_Directions:_ Look through the entries that follow and return each line that has the string "Lemma".

━━━━━━━━━━━━━━━━━━━━━━━━━━━━━━

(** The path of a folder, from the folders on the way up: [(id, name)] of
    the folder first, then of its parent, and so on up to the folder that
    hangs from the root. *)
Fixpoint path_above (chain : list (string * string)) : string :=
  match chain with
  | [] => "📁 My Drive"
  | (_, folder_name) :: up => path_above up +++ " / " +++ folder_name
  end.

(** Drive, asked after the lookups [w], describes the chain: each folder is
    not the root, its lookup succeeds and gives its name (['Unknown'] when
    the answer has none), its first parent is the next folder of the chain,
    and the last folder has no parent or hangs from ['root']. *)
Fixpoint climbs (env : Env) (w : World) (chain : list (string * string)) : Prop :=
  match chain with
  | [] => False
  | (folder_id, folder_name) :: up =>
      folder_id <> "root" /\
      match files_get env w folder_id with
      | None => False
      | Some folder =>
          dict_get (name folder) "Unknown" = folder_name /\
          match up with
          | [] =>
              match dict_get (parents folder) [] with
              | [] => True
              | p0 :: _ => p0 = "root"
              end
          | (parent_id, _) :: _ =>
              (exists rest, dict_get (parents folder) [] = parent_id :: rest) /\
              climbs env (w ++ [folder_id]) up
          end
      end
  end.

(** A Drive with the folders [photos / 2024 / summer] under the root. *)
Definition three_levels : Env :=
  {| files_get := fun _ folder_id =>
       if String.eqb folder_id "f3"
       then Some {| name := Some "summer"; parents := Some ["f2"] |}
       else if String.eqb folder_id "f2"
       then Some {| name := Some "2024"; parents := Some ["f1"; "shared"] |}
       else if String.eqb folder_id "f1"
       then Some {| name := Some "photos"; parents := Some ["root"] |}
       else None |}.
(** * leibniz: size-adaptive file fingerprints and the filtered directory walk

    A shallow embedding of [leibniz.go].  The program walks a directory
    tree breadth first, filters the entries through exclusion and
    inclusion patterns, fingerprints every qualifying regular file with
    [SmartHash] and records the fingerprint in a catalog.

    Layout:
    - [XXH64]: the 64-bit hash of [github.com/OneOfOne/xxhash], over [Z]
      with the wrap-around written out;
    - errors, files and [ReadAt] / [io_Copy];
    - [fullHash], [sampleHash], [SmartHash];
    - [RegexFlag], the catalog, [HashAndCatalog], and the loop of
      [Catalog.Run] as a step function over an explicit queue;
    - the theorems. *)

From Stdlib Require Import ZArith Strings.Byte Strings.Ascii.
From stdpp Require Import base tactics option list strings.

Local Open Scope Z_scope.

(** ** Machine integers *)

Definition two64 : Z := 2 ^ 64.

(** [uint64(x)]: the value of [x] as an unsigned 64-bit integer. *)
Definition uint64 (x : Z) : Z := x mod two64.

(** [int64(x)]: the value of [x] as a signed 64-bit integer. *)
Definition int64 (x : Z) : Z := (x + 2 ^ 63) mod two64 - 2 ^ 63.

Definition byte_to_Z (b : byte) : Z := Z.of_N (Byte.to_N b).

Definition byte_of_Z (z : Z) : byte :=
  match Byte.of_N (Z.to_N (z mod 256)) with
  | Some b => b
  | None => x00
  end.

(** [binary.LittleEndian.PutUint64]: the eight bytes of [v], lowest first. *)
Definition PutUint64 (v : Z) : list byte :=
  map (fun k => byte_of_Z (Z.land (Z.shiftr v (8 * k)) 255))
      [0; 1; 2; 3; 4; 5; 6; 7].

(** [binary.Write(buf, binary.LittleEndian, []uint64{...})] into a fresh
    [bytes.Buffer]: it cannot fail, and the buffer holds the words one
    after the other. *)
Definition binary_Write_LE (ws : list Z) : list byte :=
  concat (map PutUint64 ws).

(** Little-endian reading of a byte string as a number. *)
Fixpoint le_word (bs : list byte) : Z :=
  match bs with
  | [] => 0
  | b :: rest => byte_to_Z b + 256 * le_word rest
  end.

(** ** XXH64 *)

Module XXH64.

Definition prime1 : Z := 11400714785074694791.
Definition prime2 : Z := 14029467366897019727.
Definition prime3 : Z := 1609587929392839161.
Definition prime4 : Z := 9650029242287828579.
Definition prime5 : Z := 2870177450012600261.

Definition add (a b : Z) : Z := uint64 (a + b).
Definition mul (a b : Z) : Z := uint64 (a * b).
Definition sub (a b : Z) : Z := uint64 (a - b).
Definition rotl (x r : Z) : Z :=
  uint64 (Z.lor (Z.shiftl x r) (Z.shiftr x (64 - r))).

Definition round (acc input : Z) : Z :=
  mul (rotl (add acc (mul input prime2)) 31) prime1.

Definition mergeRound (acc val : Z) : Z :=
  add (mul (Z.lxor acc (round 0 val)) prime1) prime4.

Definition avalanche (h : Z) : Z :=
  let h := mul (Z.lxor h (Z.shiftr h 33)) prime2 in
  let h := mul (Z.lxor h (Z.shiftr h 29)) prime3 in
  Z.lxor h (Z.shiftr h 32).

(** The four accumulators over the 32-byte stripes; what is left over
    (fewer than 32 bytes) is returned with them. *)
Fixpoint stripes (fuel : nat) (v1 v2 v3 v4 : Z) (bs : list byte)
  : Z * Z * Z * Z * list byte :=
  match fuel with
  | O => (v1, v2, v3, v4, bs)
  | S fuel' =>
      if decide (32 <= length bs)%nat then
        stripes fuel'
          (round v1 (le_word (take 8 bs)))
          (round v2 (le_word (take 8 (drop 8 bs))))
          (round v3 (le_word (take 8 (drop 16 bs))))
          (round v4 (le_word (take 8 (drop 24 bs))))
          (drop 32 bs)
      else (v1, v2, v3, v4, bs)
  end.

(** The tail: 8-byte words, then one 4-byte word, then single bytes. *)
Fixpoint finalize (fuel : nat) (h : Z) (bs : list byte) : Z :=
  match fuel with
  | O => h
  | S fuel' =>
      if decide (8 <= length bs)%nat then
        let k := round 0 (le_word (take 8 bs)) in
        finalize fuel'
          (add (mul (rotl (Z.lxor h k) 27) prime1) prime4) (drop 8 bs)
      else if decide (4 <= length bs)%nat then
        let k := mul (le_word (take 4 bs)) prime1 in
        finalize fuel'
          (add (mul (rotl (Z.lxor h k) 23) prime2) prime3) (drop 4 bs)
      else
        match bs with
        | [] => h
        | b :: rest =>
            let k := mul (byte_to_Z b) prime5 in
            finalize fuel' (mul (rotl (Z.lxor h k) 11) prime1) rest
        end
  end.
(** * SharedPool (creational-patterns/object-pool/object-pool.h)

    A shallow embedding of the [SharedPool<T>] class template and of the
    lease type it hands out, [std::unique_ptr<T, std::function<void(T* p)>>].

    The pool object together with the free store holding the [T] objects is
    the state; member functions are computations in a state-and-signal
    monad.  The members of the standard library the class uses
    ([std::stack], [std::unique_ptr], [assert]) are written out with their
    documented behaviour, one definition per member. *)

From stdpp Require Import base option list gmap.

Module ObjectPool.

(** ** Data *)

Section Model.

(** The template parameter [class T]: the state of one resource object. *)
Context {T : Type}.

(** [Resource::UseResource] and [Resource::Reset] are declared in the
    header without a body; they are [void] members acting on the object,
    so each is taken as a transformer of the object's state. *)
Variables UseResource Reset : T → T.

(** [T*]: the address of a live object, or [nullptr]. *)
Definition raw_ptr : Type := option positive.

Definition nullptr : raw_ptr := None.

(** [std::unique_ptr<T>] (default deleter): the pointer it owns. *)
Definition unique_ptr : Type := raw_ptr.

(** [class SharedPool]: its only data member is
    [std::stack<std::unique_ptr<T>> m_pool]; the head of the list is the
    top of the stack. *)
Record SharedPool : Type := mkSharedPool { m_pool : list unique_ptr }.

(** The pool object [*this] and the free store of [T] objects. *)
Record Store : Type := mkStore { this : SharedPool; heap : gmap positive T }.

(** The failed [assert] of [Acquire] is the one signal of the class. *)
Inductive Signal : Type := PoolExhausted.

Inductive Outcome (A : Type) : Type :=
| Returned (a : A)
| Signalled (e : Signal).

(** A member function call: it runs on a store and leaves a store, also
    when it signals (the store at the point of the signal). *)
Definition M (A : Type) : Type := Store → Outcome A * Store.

━━━━━━━━━━━━━━━━━━━━━━━━━━━━━━

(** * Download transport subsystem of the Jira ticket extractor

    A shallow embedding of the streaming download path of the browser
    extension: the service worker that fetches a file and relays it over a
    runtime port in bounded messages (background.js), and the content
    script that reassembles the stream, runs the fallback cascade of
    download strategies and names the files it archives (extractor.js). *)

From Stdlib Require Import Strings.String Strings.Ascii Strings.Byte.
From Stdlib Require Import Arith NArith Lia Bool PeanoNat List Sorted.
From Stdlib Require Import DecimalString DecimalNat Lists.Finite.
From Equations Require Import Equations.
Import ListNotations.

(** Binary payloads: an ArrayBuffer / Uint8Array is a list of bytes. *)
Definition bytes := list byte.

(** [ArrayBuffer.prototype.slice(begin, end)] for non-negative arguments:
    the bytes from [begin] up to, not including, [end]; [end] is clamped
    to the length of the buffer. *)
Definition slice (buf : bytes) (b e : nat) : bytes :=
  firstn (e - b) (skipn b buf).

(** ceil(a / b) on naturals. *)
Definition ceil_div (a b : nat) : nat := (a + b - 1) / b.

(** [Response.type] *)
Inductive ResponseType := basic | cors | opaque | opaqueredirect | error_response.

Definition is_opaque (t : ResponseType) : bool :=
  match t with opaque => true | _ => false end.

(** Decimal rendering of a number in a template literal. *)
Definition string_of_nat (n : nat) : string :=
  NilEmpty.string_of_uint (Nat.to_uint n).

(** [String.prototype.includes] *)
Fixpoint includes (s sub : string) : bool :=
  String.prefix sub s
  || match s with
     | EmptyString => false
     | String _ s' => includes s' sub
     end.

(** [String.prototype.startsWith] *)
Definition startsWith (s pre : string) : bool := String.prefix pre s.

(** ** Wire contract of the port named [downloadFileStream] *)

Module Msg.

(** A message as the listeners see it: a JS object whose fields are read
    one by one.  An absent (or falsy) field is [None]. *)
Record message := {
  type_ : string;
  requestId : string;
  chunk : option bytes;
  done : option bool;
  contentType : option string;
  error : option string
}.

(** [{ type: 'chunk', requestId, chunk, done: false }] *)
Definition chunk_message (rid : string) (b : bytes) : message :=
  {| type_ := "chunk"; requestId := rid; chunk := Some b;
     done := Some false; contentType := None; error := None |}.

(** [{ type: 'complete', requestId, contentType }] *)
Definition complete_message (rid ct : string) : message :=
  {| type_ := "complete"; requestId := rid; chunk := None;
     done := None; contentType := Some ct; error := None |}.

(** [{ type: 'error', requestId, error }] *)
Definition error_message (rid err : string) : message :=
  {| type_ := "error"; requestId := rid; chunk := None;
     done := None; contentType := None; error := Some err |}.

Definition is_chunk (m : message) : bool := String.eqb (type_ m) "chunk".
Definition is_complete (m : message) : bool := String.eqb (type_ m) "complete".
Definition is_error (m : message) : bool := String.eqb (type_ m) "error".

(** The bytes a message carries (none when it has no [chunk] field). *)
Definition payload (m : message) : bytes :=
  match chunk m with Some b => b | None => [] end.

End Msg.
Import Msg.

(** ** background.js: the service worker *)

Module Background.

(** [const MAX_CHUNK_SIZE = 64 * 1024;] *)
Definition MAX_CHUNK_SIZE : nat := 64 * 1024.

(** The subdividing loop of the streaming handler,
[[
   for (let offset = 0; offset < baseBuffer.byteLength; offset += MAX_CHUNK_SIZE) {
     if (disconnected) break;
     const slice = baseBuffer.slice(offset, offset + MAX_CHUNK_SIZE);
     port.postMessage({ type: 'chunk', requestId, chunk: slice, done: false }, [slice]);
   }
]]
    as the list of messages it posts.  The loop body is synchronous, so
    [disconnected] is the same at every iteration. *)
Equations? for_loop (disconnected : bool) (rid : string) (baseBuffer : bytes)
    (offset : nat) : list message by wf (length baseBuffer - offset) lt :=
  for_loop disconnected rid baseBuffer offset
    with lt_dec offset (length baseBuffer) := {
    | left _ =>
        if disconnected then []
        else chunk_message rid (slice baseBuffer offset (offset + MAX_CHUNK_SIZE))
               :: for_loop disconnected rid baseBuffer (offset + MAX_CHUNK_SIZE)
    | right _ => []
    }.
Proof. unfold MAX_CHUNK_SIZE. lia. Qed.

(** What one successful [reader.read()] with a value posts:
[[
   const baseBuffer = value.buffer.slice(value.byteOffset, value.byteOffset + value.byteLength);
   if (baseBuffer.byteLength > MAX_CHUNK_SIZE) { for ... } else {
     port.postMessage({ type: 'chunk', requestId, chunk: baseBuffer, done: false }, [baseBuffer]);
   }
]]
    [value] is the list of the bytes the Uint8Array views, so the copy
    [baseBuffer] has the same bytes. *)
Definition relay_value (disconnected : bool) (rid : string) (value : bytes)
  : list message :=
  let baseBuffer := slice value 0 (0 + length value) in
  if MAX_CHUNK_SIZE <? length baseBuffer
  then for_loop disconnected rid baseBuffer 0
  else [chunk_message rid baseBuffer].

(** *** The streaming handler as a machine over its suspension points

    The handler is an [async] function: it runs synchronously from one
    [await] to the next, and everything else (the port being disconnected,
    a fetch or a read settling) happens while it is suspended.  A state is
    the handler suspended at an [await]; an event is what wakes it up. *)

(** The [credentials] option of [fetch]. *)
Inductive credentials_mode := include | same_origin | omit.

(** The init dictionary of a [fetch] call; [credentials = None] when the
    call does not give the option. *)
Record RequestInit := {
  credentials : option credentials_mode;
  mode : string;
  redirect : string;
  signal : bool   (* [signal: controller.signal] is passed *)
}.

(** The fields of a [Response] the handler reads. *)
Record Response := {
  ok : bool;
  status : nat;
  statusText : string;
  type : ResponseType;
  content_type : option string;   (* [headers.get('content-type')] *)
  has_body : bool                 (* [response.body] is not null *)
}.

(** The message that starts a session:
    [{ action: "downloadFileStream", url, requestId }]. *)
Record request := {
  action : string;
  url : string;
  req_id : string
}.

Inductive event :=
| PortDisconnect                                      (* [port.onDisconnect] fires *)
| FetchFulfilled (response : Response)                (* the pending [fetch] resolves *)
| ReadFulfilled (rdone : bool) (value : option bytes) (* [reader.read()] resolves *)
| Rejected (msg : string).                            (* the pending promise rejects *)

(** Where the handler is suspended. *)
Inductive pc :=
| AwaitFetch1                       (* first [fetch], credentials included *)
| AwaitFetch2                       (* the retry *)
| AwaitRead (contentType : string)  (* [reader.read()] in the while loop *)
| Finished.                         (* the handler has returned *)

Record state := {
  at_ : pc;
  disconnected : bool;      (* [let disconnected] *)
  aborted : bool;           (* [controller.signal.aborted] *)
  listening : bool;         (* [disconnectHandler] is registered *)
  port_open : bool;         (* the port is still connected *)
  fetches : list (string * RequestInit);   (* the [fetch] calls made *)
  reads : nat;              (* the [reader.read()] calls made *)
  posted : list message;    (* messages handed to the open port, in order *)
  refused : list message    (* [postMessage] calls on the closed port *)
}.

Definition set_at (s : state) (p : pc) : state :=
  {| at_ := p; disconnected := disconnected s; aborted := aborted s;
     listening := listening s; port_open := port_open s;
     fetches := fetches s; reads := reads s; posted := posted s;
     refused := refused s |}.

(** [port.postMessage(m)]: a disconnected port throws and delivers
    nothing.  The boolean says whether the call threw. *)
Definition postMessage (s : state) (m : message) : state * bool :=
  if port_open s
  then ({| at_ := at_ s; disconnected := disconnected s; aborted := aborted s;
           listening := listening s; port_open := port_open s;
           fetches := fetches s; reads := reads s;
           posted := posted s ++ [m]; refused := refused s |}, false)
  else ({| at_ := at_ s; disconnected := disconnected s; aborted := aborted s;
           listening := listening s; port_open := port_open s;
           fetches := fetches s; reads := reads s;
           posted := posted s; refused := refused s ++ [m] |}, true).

━━━━━━━━━━━━━━━━━━━━━━━━━━━━━━

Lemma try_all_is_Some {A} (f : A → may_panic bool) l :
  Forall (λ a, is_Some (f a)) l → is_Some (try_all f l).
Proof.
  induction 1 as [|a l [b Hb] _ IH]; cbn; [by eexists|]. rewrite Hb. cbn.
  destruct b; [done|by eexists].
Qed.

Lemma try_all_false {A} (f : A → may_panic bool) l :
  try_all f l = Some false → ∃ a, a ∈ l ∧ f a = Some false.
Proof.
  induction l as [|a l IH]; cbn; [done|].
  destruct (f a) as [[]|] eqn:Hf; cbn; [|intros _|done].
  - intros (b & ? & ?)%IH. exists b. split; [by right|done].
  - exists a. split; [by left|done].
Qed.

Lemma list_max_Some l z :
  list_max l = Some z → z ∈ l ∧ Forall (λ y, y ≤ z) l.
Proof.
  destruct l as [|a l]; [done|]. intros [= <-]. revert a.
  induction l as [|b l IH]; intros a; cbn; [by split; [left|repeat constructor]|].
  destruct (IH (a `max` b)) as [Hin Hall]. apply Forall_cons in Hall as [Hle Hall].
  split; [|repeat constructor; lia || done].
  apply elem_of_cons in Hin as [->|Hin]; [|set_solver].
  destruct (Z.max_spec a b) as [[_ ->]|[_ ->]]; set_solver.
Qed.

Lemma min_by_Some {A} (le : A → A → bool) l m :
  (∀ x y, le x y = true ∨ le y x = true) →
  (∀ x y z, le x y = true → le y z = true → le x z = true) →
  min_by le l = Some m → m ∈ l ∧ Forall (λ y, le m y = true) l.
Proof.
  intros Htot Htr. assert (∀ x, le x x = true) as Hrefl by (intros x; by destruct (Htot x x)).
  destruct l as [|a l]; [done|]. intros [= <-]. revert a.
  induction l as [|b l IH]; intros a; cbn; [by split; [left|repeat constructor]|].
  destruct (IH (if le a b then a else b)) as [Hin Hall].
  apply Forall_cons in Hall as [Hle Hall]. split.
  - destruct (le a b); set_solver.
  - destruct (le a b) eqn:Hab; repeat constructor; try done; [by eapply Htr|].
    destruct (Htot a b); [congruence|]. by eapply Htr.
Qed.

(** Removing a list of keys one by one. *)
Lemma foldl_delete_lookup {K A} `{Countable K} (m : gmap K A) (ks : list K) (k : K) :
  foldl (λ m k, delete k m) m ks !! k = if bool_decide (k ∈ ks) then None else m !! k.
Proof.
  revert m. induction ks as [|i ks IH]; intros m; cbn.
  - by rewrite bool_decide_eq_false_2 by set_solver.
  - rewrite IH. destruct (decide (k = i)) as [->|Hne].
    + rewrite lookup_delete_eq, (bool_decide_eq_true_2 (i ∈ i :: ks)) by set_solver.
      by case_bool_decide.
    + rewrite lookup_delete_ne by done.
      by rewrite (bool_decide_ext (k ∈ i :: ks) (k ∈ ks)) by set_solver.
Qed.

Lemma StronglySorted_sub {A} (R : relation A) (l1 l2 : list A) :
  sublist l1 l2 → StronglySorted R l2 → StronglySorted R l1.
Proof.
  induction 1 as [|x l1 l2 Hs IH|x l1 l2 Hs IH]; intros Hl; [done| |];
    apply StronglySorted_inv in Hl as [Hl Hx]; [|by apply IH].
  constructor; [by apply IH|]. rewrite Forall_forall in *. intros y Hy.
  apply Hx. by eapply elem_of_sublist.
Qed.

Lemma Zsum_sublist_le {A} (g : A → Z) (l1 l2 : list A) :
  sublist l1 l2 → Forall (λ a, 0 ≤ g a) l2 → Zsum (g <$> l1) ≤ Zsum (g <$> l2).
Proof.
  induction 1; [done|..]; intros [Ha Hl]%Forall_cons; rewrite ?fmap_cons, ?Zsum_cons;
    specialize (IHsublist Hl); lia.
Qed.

━━━━━━━━━━━━━━━━━━━━━━━━━━━━━━

_Response:_
Lemma try_all_is_Some {A} (f : A → may_panic bool) l :
Lemma try_all_false {A} (f : A → may_panic bool) l :
Lemma list_max_Some l z :
Lemma min_by_Some {A} (le : A → A → bool) l m :
Lemma foldl_delete_lookup {K A} `{Countable K} (m : gmap K A) (ks : list K) (k : K) :
Lemma StronglySorted_sub {A} (R : relation A) (l1 l2 : list A) :
Lemma Zsum_sublist_le {A} (g : A → Z) (l1 l2 : list A) :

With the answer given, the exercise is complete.